Stop Wasting Food!

February 2, 2015 Updated: February 2, 2015

We have all done it many times, thrown perfectly good food into the trash. You might think this is not a big issue, just an unhappy accident of over consuming, but the problem is bigger than that.

According to the Food Waste Reduction Alliance25 to 40% of food grown, processed, and transported in the United States will never be consumed. This waste is upsetting because 1 in 6 people in the United States suffer from hunger.

Food waste is also terrible for the environment. Most food waste finds its way to landfills where it will decompose and release the greenhouse gas methane. In the United States landfills are responsible for 1/3 of methane emissions.

Another environmental issue is wasted food is wasted resources, like the energy, and water used in agricultural practices.

Below I have put together some tips to reduce food waste in your daily life. Many of these tips may seem obvious but are often forgotten.

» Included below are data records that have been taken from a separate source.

Lemma lst_unlink a L1 p s L2 X A B n ms : lst a (L1 ++ (p, s) :: L2) X A B n ms -> exists a', tree_delete_seg DEBUG_RBT DEBUG_RBT_DEEP a p = Ok a' /\ lst a' (L1 ++ L2) ((p, s) :: X) A B n ms.
Proof.
  unfold lst. rewrite !app_mid. intros (H1 & H2 & H3). rewrite fmap_app, fmap_cons in H3. destruct (st_tree_delete _ _ _ _ _ _ _ _ _ H3) as (a' & E & H). exists a'. split; [done|].
  split_and!; [by apply nodup_move|done|]. by rewrite <- ltm_move, fmap_app.
Qed.
Lemma lst_delete a L1 p s L2 X A B n ms : lst a (L1 ++ (p, s) :: L2) X A B n ms -> exists a', segment_delete DEBUG_RBT DEBUG_RBT_DEEP a p = Ok a' /\ lst a' (L1 ++ L2) X (list_remove A p) B n ms.
Proof.
  intros H. pose proof H as (_ & _ & S0). unfold segment_delete. destruct (lst_unlink _ _ _ _ _ _ _ _ _ _ H) as (a1 & -> & H1). rewrite bind_Ok. rewrite (st_all _ _ _ _ _ _ _ (proj2 (proj2 H1))).
  apply (lst_free (with_all a1 (list_remove A p)) _ _ _ _ _ _ p s). destruct H1 as (? & ? & ?). split_and!; [done..|by eapply st_with_all].
Qed.

(** Segments in the order of their addresses. *)
Definition before (x y : Z * vas_segment) : Prop := start x.2 + slen x.2 <= start y.2.
Definition seg_ok s : Prop := 0 < start s /\ 0 < slen s /\ start s + slen s < 2 ^ 64.
Definition segs_ok L : Prop := StronglySorted before L /\ forall p s, (p, s) ∈ L -> seg_ok s.
Lemma segs_ok_skip L1 x L2 : segs_ok (L1 ++ x :: L2) -> segs_ok (L1 ++ L2).
Proof.
  intros [H1 H2]. split; [|intros p s Hp; apply (H2 p s); revert Hp; rewrite !elem_of_app, elem_of_cons; tauto].
  apply StronglySorted_app in H1 as (A1 & A2 & A3). apply StronglySorted_cons in A3 as [A3 A4]. apply StronglySorted_app. split_and!; [|done|done]. intros y z Hy Hz. apply A1; [done|by right].
Qed.
Lemma segs_ok_mid L1 p s L2 : segs_ok (L1 ++ (p, s) :: L2) <->
  segs_ok (L1 ++ L2) /\ seg_ok s /\ (forall q t, (q, t) ∈ L1 -> start t + slen t <= start s) /\ (forall q t, (q, t) ∈ L2 -> start s + slen s <= start t).
Proof.
  split.
  - intros H. split; [by eapply segs_ok_skip|]. destruct H as [H1 H2]. split; [apply (H2 p), elem_of_app; right; by left|]. apply StronglySorted_app in H1 as (A1 & A2 & A3). apply StronglySorted_cons in A3 as [A3 A4].
    split; [intros q t Hq; apply (A1 (q, t) (p, s)); [done|by left]|]. intros q t Hq. rewrite list.Forall_forall in A3. by apply (A3 (q, t)).
  - intros ([H1 H2] & Hs & Hl & Hr). apply StronglySorted_app in H1 as (A1 & A2 & A3). split.
    + apply StronglySorted_app. split_and!; [|done|apply StronglySorted_cons; split; [|done]; apply list.Forall_forall; intros [q t]; apply Hr]. intros [q t] y Hq [->|Hy]%elem_of_cons; [by apply (Hl q)|by apply A1].
    + intros q t. rewrite elem_of_app, elem_of_cons. intros [?|[[= -> ->]|?]]; [apply (H2 q); apply elem_of_app; tauto|done|apply (H2 q); apply elem_of_app; tauto].
Qed.
Lemma keys_sorted L M : segs_ok L -> (forall p s, (p, s) ∈ L -> M !! p = Some s) -> StronglySorted (fun x y => segment_key M x <= segment_key M y) L.*1.
Proof.
  induction L as [|[p s] L IH]; intros H HM; [constructor|]. rewrite fmap_cons. pose proof (segs_ok_skip [] (p, s) L H) as H'. apply (segs_ok_mid [] p s L) in H as (_ & Hs & _ & Hr).
  apply StronglySorted_cons. split; [|apply IH; [done|intros q t Hq; apply HM; by right]]. apply list.Forall_forall. intros q [t Hq]%in_fst. cbn [fst]. unfold segment_key. rewrite (HM p s) by by left. rewrite (HM q t) by by right. cbn. pose proof (Hr q t Hq). unfold seg_ok in Hs. lia.
Qed.

(** The conditions under which a loose object goes into the tree between [L1] and [L2]. *)
Lemma lst_keys a L1 p s L2 X A B n ms : lst a (L1 ++ L2) ((p, s) :: X) A B n ms -> segs_ok (L1 ++ (p, s) :: L2) ->
  let M := list_to_map ((L1 ++ L2) ++ (p, s) :: X) : gmap Z vas_segment in
  p ∈ dom M /\ (p ∉ L1.*1 ++ L2.*1) /\ StronglySorted (fun x y => segment_key M x <= segment_key M y) (L1.*1 ++ L2.*1) /\
  (forall q, q ∈ L1.*1 -> segment_key M q <= segment_key M p) /\ (forall q, q ∈ L2.*1 -> segment_key M p < segment_key M q).
Proof.
  intros H HS M. pose proof (fun q t => lst_lookup _ _ _ _ _ _ _ q t H) as Hlk. fold M in Hlk. pose proof H as (H1 & _). apply nodup_skip in H1 as [_ N2]. cbn [fst] in N2. pose proof (segs_ok_skip _ _ _ HS) as HS'.
  apply segs_ok_mid in HS as (_ & Hs & Hl & Hr). unfold seg_ok in Hs. assert (M !! p = Some s) as Hp by (apply Hlk, elem_of_app; right; by left). split_and!.
  - by eapply elem_of_dom_2.
  - rewrite <- fmap_app. rewrite fmap_app in N2. set_solver.
  - rewrite <- fmap_app. apply keys_sorted; [done|]. intros q t Hq. apply Hlk, elem_of_app. by left.
  - intros q [t Hq]%in_fst. unfold segment_key. rewrite Hp, (Hlk q t) by (rewrite !elem_of_app; tauto). cbn. pose proof (Hl q t Hq). destruct HS' as [_ Hok]. pose proof (Hok q t ltac:(apply elem_of_app; tauto)) as Ho. unfold seg_ok in Ho. lia.
  - intros q [t Hq]%in_fst. unfold segment_key. rewrite Hp, (Hlk q t) by (rewrite !elem_of_app; tauto). cbn. pose proof (Hr q t Hq). lia.
Qed.
Lemma lst_linked a L1 p s L2 X A B n ms M' : NoDup ((L1 ++ L2) ++ (p, s) :: X).*1 -> NoDup B.*1 -> M' = list_to_map ((L1 ++ L2) ++ (p, s) :: X) ->
  st a M' (L1.*1 ++ p :: L2.*1) A (free_in B) n ms -> lst a (L1 ++ (p, s) :: L2) X A B n ms.
Proof. intros H1 H2 -> H. apply nodup_move in H1. unfold lst. rewrite !app_mid. split_and!; [done|done|]. by rewrite ltm_move, fmap_app, fmap_cons. Qed.
Lemma lst_link a L1 p s L2 X A B n ms : lst a (L1 ++ L2) ((p, s) :: X) A B n ms -> segs_ok (L1 ++ (p, s) :: L2) ->
  exists a1 a', init_node a p = Ok a1 /\ tree_insert_seg DEBUG_RBT DEBUG_RBT_DEEP DEBUG_LOCK_CHK a1 p = Ok a' /\ lst a' (L1 ++ (p, s) :: L2) X A B n ms.
Proof.
  intros H HS. destruct (lst_keys _ _ _ _ _ _ _ _ _ _ H HS) as (K1 & K2 & K3 & K4 & K5). destruct H as (H1 & H2 & H3). rewrite fmap_app in H3.
  destruct (st_init_node _ _ _ _ _ _ _ p H3 K1 K2) as (a1 & E1 & S1). destruct (st_tree_insert _ _ _ _ _ _ _ _ _ S1 K1 K2 K3 K4 K5) as (a' & E & H). exists a1, a'. split_and!; [done|done|]. by eapply lst_linked.
Qed.
Lemma lst_insert_after a L1 p s L2 X A B n ms prev : lst a (L1 ++ L2) ((p, s) :: X) A B n ms -> segs_ok (L1 ++ (p, s) :: L2) ->
  exists a', segment_insert_after DEBUG_RBT DEBUG_RBT_DEEP DEBUG_LOCK_CHK a p prev = Ok a' /\ lst a' (L1 ++ (p, s) :: L2) X (list_insert_after A prev p) B n ms.
Proof.
  intros H HS. destruct (lst_link _ _ _ _ _ _ _ _ _ _ H HS) as (a1 & a2 & E1 & E2 & (N1 & N2 & H3)). unfold segment_insert_after. rewrite E1, bind_Ok, E2, bind_Ok. eexists. split; [done|].
  rewrite (st_all _ _ _ _ _ _ _ H3). split_and!; [done..|]. by eapply st_with_all.
Qed.
End ArenaState.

Use Common Sense Instead of Relying Solely on Food Packaging Dates
Labels on food are not USDA or FDA regulated and are mainly used to help stores maintain their inventory. These dates imply when the product is at its peak in quality, but the food may still be edible after the date. Use your best judgment and sense of smell instead of solely relying on the labeling.

Be Mindful of What Is In Your Fridge
Use what will go bad first, first. Be aware of what is in your fridge and how long it will likely last.
Be sure to check the contents of your fridge before you go food shopping.

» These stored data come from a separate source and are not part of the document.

Lemma cut_left_ok L1 p s L2 size align ls : segs_ok (L1 ++ (p, s) :: L2) -> fits size align s -> 0 < size -> piece ls (start s) (seg_pad s align) (span_start s) -> segs_ok ((L1 ++ ls) ++ (p, cut_seg s size align) :: L2).
Proof.
  intros HS [F1 F2] Hsz Hl. pose proof (seg_pad_nonneg s align) as Hpad. apply segs_ok_mid in HS as (HS & (S1 & S2 & S3) & Hbl & Hbr).
  assert (segs_ok ((L1 ++ ls) ++ L2)) as H1.
  { destruct Hl as [[_ ->]|(Hl & q & ->)]; [by rewrite app_nil_r|]. rewrite <- app_assoc. apply segs_ok_mid. split_and!; [done|split_and!; cbn; lia|exact Hbl|]. intros q' t Hq'. cbn. specialize (Hbr q' t Hq'). lia. }
  apply segs_ok_mid. split_and!; [done|split_and!; cbn; lia| |]; intros q t Hq; cbn; [|specialize (Hbr q t Hq); lia]. apply elem_of_app in Hq as [Hq|Hq]; [specialize (Hbl q t Hq); lia|].
  destruct Hl as [[_ ->]|(Hl & q' & ->)]; [by apply elem_of_nil in Hq|]. apply list_elem_of_singleton in Hq as [= -> ->]. cbn. lia.
Qed.
Definition got (len q : Z) X : Prop := (len = 0 /\ q = 0 /\ X = []) \/ (len <> 0 /\ ok_addr q /\ X = [(q, zero_seg)]).
(** The part of [carve] that does not fail. *)
Lemma carve_cut a L1 p s L2 XL XR n ms left right size align : segs_ok (L1 ++ (p, s) :: L2) -> type s = VAS_SEG_FREE -> fits size align s -> 0 < size ->
  lst a (L1 ++ (p, s) :: L2) (XR ++ XL) (L1 ++ (p, s) :: L2).*1 (L1 ++ (p, s) :: L2) n ms -> got (seg_pad s align) left XL -> got (tail_of s size align) right XR ->
  exists a' L', (a ← bin_remove a p; a ← tree_delete_seg DEBUG_RBT DEBUG_RBT_DEEP a p;
    a ← (if left =? 0 then Ok a else add_piece DEBUG_RBT DEBUG_RBT_DEEP DEBUG_LOCK_CHK a left (start s) (seg_pad s align) (span_start s) (node_prev 0 (all_segs a) p));
    let a := put_seg a p (mkSeg (u64 (start s + seg_pad s align)) size (span_start s) VAS_SEG_BUSY (mag_slot s)) in
    a ← init_node a p; a ← tree_insert_seg DEBUG_RBT DEBUG_RBT_DEEP DEBUG_LOCK_CHK a p;
    a ← (if right =? 0 then Ok a else add_piece DEBUG_RBT DEBUG_RBT_DEEP DEBUG_LOCK_CHK a right (u64 (u64 (start s + seg_pad s align) + size)) (tail_of s size align) (span_start s) p);
    Ok (with_total a (u64 (total_free a - size)), p)) = Ok (a', p) /\
  cut L1 L2 p s size align L' /\ lst a' L' [] L'.*1 L' (u64 (n - size)) ms.
Proof.
  intros HS Hty Hfit Hsz H HL HR. pose proof Hfit as [F1 F2]. pose proof (seg_pad_nonneg s align) as Hpad. pose proof (proj1 (segs_ok_mid _ _ _ _) HS) as (HS0 & (S1 & S2 & S3) & Hbl & Hbr).
  rewrite !(wrap_small 64 (start s + seg_pad s align)) by (unfold in_u; lia). assert (0 <= tail_of s size align) as Htail by (unfold tail_of; lia).
  assert (ok_addr p) as Hok by (eapply lst_ok; [done|rewrite !elem_of_app, elem_of_cons; tauto]).
  assert (NoDup ((L1 ++ (p, s) :: L2) ++ XR ++ XL).*1) as Hnd by apply H. assert (Forall ok_addr (L1.*1 ++ p :: L2.*1)) as Hoks.
  { apply list.Forall_forall. intros q Hq. rewrite <- (fmap_cons fst (p, s)), <- fmap_app in Hq. apply in_fst in Hq as [t Hq]. eapply lst_ok; [done|]. apply elem_of_app. by left. }
  destruct (lst_bin_remove a _ _ _ _ _ _ _ p s H) as (a1 & -> & H1); [rewrite !elem_of_app, elem_of_cons; tauto|done|]. rewrite bind_Ok.
  destruct (lst_unlink DEBUG_RBT DEBUG_RBT_DEEP _ _ _ _ _ _ _ _ _ _ H1) as (a2 & -> & H2). rewrite bind_Ok. rewrite (st_all _ _ _ _ _ _ _ (proj2 (proj2 H2))). rewrite fmap_app, fmap_cons in *. cbn [fst] in *.
  assert (NoDup (L1.*1 ++ p :: L2.*1)) as Hnd1 by (rewrite fmap_app, fmap_app, fmap_cons in Hnd; by apply list.NoDup_app in Hnd as [? _]).
  apply (lst_perm _ _ _ (XL ++ (p, s) :: XR) _ _ (L1 ++ L2)) in H2; [|by rewrite (Permutation_app_comm XR), Permutation_middle|done].
  destruct (add_if a2 left L1 L2 XL ((p, s) :: XR) L1.*1 (p :: L2.*1) (L1 ++ L2) n ms (node_prev 0 (L1.*1 ++ p :: L2.*1) p) (start s) (seg_pad s align) (span_start s) H2 HL Hpad) as (a3 & ls & -> & Hls & H3).
  { intros Hp q. apply segs_ok_mid. split_and!; [done|split_and!; cbn; lia|exact Hbl|]. intros q' t Hq'. cbn. specialize (Hbr q' t Hq'). lia. }
  { intros q. by apply insert_at_prev. }
  { intros x Hx. rewrite fmap_app. apply elem_of_app. by left. }
  rewrite bind_Ok. cbv zeta. apply (lst_put _ _ _ _ (cut_seg s size align)) in H3. fold (cut_seg s size align).
  assert (segs_ok ((L1 ++ ls) ++ (p, cut_seg s size align) :: L2)) as HS3 by by eapply cut_left_ok.
  rewrite (app_assoc L1 ls L2) in H3. destruct (lst_link DEBUG_RBT DEBUG_RBT_DEEP DEBUG_LOCK_CHK _ _ _ _ _ _ _ _ _ _ H3 HS3) as (a4 & a5 & -> & E5 & H5). rewrite bind_Ok, E5, bind_Ok.
  rewrite (app_assoc L1.*1), (cons_middle (p, _)), (cons_middle p), !app_assoc in H5.
  assert (forall K, cut L1 L2 p s size align K -> segs_ok K) as Hcut by (intros K HK; by apply (cut_ok L1 p s L2 size align K)).
  assert (NoDup (((L1.*1 ++ ls.*1) ++ [p]) ++ L2.*1)) as N5 by (destruct H5 as (N5 & _); rewrite fmap_app in N5; apply list.NoDup_app in N5 as [N5 _]; by rewrite !fmap_app in N5).
  rewrite <- (app_nil_r XR) in H5. rewrite (wrap_small 64 (start s + seg_pad s align + size)) by (unfold in_u; lia).
  destruct (add_if a5 right ((L1 ++ ls) ++ [(p, cut_seg s size align)]) L2 XR [] ((L1.*1 ++ ls.*1) ++ [p]) L2.*1 ((ls ++ L1) ++ L2) n ms p (start s + seg_pad s align + size) (tail_of s size align) (span_start s) H5 HR Htail) as (a6 & rs & -> & Hrs & H6).
  { intros Ht q. apply Hcut. eexists ls, _. split_and!; [done|right; split; [lia|by exists q]|]. by rewrite <- !app_assoc. }
  { intros q. rewrite <- app_assoc in N5 |- *. rewrite <- (app_assoc _ [p]). by apply insert_at_self. }
  { intros x. rewrite !fmap_app, !elem_of_app. tauto. }
  rewrite bind_Ok. eexists _, (L1 ++ ls ++ (p, cut_seg s size align) :: rs ++ L2). split; [done|]. split; [by exists ls, rs|]. rewrite (st_total _ _ _ _ _ _ _ (proj2 (proj2 H6))). eapply lst_with_total.
  assert (p ∉ ((L1 ++ ls) ++ rs ++ L2).*1) as Hp. { destruct H6 as (N6 & _). rewrite app_nil_r, <- (app_assoc (L1 ++ ls)) in N6. by apply nodup_skip in N6 as [_ N6]. }
  apply (lst_perm _ _ _ [] _ _ ((L1 ++ ls) ++ rs ++ L2)) in H6; [|done|rewrite (Permutation_app_comm rs), (Permutation_app_comm ls), <- app_assoc; f_equiv; apply Permutation_app_comm].
  apply (lst_unskip _ _ _ _ _ p (cut_seg s size align)) in H6; [|done|done]. rewrite !fmap_app, fmap_cons, fmap_app. rewrite <- !app_assoc in H6. exact H6.
Qed.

Instead of Taking One Large Shopping Trip a Week Take A Few Smaller Ones
Perishables like fruit and vegetables have a short shelf life. Instead of buying a week’s worth of healthy goodies only to have a majority go bad before you get the chance to use them, go on smaller shopping trips throughout the week to ensure freshness.

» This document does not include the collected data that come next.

Lemma local_sum_nonneg own a L ms : local_ok own a L ms -> 0 <= slot_sum L.
Proof. intros ([_ [_ Ho]] & _). apply slot_sum_nonneg. intros p s Hp. destruct (Ho p s Hp) as (_ & ? & _). lia. Qed.
Lemma drain_slots_ok own l : forall bytes a L ms, local_ok own a L ms -> slot_sum L <= bytes <= VAS_MAG_BYTE_LIMIT -> (forall c i, (c, i) ∈ l -> (c < 4)%nat /\ (i < 16)%nat) ->
  exists bytes' a' L' ms', drain_slots DEBUG_RBT DEBUG_RBT_DEEP bytes a l = Ok (bytes', a') /\ local_ok own a' L' ms' /\ same_live L L' /\ accounted L bytes L' bytes' /\
  (forall c j y, slot_at ms' c j = Some y -> token y = 0 \/ (slot_at ms c j = Some y /\ ((c, j) ∈ l -> token_state (token y) <> VAS_MAG_CACHED))).
Proof.
  induction l as [|[c i] l IH]; intros bytes a L ms H Hby Hl; cbn [drain_slots].
  { exists bytes, a, L, ms. pose proof (local_sum_nonneg _ _ _ _ H). split_and!; [done|done|done|split; [done|lia]|]. intros c j y Hy. right. split; [done|by intros ?%elem_of_nil]. }
  destruct (Hl c i (list_elem_of_here _ _)) as [Hc Hi]. pose proof H as (Ha & Hm & _). destruct (mag_slot_at ms L c i Hm Hc Hi) as [x Hx]. rewrite (get_slot_ok _ _ _ _ _ _ Ha Hx), bind_Ok.
  assert (forall c i, (c, i) ∈ l -> (c < 4)%nat /\ (i < 16)%nat) as Hl' by (intros c' i' Hin; apply Hl; by right). destruct (Z.eqb_spec (token_state (token x)) VAS_MAG_CACHED) as [Hst|Hst]; cbn [negb].
  - assert (token x <> 0) as Ht by (intros E; by rewrite E in Hst). destruct (release_slot_ok own bytes a L ms c i x H Hx Ht Hby) as (a1 & by1 & a2 & L1 & ms1 & s & -> & E2 & H1 & Hac & Hin & Hms & Hlive & Hsl). rewrite bind_Ok. cbn [negb]. rewrite E2, bind_Ok.
    destruct (IH by1 a2 L1 ms1 H1) as (by2 & a3 & L2 & ms2 & E3 & R1 & R2 & R3 & R4); [destruct Hac; lia|done|]. exists by2, a3, L2, ms2. split_and!; [done|done| |destruct Hac, R3; split; [lia|done]|].
    + intros y n. rewrite (R2 y n), Hlive. split; [by intros [? _]|]. intros Hy. split; [done|]. intros Hb. exfalso. destruct (mo_slot _ _ Hm c i x Hx) as [?|(u & Hu & _ & _ & _ & Hal & Hu')]; [done|]. pose proof (nodup_fst L _ s u (arena_nodup _ _ _ Ha) Hin Hu) as <-.
      pose proof Ha as [_ [_ Ho]]. destruct (Ho _ _ Hin) as (? & ? & ?). destruct Hu' as [[Hu' _]|[_ ?]]; [|congruence]. rewrite Hu' in Hst. destruct (token_bits (start s) VAS_MAG_LIVE) as (_ & Hb2 & _); [lia|done|done|]. by rewrite Hb2 in Hst.
    + intros c' j y Hy. destruct (R4 c' j y Hy) as [?|[Hy1 Hy2]]; [by left|]. destruct (Hsl c' j y Hy1) as [?|[Hy3 Hne]]; [by left|right]. split; [done|]. intros [?|Hin']%elem_of_cons; [done|by apply Hy2].
  - destruct (IH bytes a L ms H Hby Hl') as (by2 & a3 & L2 & ms2 & E3 & R1 & R2 & R3 & R4). exists by2, a3, L2, ms2. split_and!; [done..|]. intros c' j y Hy. destruct (R4 c' j y Hy) as [?|[Hy1 Hy2]]; [by left|right]. split; [done|].
    intros [[= -> ->]|Hin']%elem_of_cons; [congruence|by apply Hy2].
Qed.
Lemma mag_slots_range c i : (c, i) ∈ mag_slots -> (c < 4)%nat /\ (i < 16)%nat.
Proof. assert (Forall (fun x => (x.1 < 4)%nat /\ (x.2 < 16)%nat) mag_slots) as H by (apply (bool_decide_unpack _); by vm_compute). rewrite list.Forall_forall in H. apply (H (c, i)). Qed.
Lemma mag_slots_all c i : (c < 4)%nat -> (i < cap_of c)%nat -> (c, i) ∈ mag_slots.
Proof.
  assert (Forall (fun c => Forall (fun i => (c, i) ∈ mag_slots) (seq 0 (cap_of c))) (seq 0 4)) as H by (apply (bool_decide_unpack _); by vm_compute). rewrite list.Forall_forall in H. intros Hc Hi. specialize (H c ltac:(apply elem_of_seq; lia)). rewrite list.Forall_forall in H. apply H, elem_of_seq. lia.
Qed.
(** After draining nothing is cached. *)
Lemma drain_ok own bytes a L ms : local_ok own a L ms -> slot_sum L <= bytes <= VAS_MAG_BYTE_LIMIT -> exists bytes' a' L' ms', magazine_drain DEBUG_RBT DEBUG_RBT_DEEP bytes a = Ok (bytes', a') /\ local_ok own a' L' ms' /\ same_live L L' /\ accounted L bytes L' bytes' /\
  forall p s, (p, s) ∈ L' -> type s <> VAS_SEG_CACHED.
Proof.
  intros H Hby. destruct (drain_slots_ok own mag_slots bytes a L ms H Hby mag_slots_range) as (by' & a' & L' & ms' & E & R1 & R2 & R3 & R4). exists by', a', L', ms'. split_and!; [done..|]. intros p s Hp Hty. pose proof R1 as (Ha & Hm & Hs & Hpk).
  destruct (Hs p s Hp) as (_ & P2 & _). destruct (mag_slot s) as [[c i]|] eqn:Ems; [|by apply P2]. destruct (mo_seg _ _ Hm p s c i Hp Ems) as (x & Hx & Ht & Hxp). destruct (mo_slot _ _ Hm c i x Hx) as [?|(u & Hu & _ & Hsz & Hi & Hal & Hu')]; [done|].
  rewrite Hxp in Hu. pose proof (nodup_fst L' _ s u (arena_nodup _ _ _ Ha) Hp Hu) as <-. destruct Hu' as [[_ ?]|[Htok _]]; [congruence|]. destruct (R4 c i x Hx) as [?|[_ Hn]]; [done|]. apply lookup_lt_Some in Hsz. apply Hn; [by apply mag_slots_all|].
  pose proof Ha as [_ [_ Ho]]. destruct (Ho _ _ Hp) as (? & ? & ?). rewrite Htok. apply token_bits; [lia|done|done].
Qed.
End Local.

Only Buy What You Will Use
Just because a larger size of a perishable is a better value doesn’t mean you should buy it. If you don’t plan on eating yogurt everyday do not buy a large tub that would take you months to consume.
On a similar note only put on your plate what you plan to eat, you are more likely to save the food for another day if you don’t feel like the food has been “tainted” by a dirty plate.

Bring Leftovers For Lunch
If you make too much for a meal, instead of throwing it out, save it for lunch the next day. Not only does this reduce waste but if you’re on a budget it will help you save money.
This is also true for when you go out to eat. There is nothing wrong with taking a “doggy bag” because if you don’t the food will just go in the trash.

Compost
Composted food can be used for gardening. Give your food the second life it deserves instead of sending it to the landfill.